((

(** * RadeonProRender Maya plugin: viewport render loop, MASH instancer, toon material

    A shallow embedding of [FireRenderViewport.cpp], [InstancerMASH.cpp] and
    [FireRenderToonMaterial.cpp].

    The three classes are glue between Maya and the RPR SDK.  Every call
    that leaves the class (Maya API, RPR context, render thread helper) is
    recorded, in order, in a call history; what such a call answers is read
    from a [Host] record whose fields are functions of the history so far.
    Member variables are record fields, a null pointer is [None], an
    exception is the [Throw] outcome of a small state-and-exception monad. *)

From Stdlib Require Import ZArith Lia List Bool.
From stdpp Require Import base option list strings gmap pretty.

Local Open Scope Z_scope.

(** ** Machine integers *)

(** [unsigned int] arithmetic wraps modulo 2^32. *)
Definition u32 (x : Z) : Z := x mod 2 ^ 32.

(** [static_cast<size_t>] of a 64-bit value. *)
Definition u64 (x : Z) : Z := x mod 2 ^ 64.

Definition is_u32 (x : Z) : Prop := 0 <= x < 2 ^ 32.

Module Viewport.

(** ** Host and SDK vocabulary *)

Inductive MStatus :=
| kSuccess | kFailure | kInsufficientMemory | kInvalidParameter
| kLicenseFailure | kUnknownParameter | kNotImplemented | kNotFound | kEndOfFile.

Global Instance MStatus_eq_dec : EqDecision MStatus.
Proof. solve_decision. Defined.

(** [status != MStatus::kSuccess] *)
Definition failed (s : MStatus) : bool := negb (bool_decide (s = kSuccess)).

(** [FireRenderContext::state].  The source names four states and has a
    [default] label for any other value of the enumeration. *)
Inductive StateEnum :=
| StateExiting | StateRendering | StatePaused | StateUpdating
| StateOther (code : Z).

Global Instance StateEnum_eq_dec : EqDecision StateEnum.
Proof. solve_decision. Defined.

))

#### ASSIGNMENT:
Up to and including the last line of the records above, print exactly every line from the one that contains "Global Instance MStatus_eq_dec" onward.

#### SOLUTION TO THIS TASK:
Global Instance MStatus_eq_dec : EqDecision MStatus.
Proof. solve_decision. Defined.

(** [status != MStatus::kSuccess] *)
Definition failed (s : MStatus) : bool := negb (bool_decide (s = kSuccess)).

(** [FireRenderContext::state].  The source names four states and has a
    [default] label for any other value of the enumeration. *)
Inductive StateEnum :=
| StateExiting | StateRendering | StatePaused | StateUpdating
| StateOther (code : Z).

Global Instance StateEnum_eq_dec : EqDecision StateEnum.
Proof. solve_decision. Defined.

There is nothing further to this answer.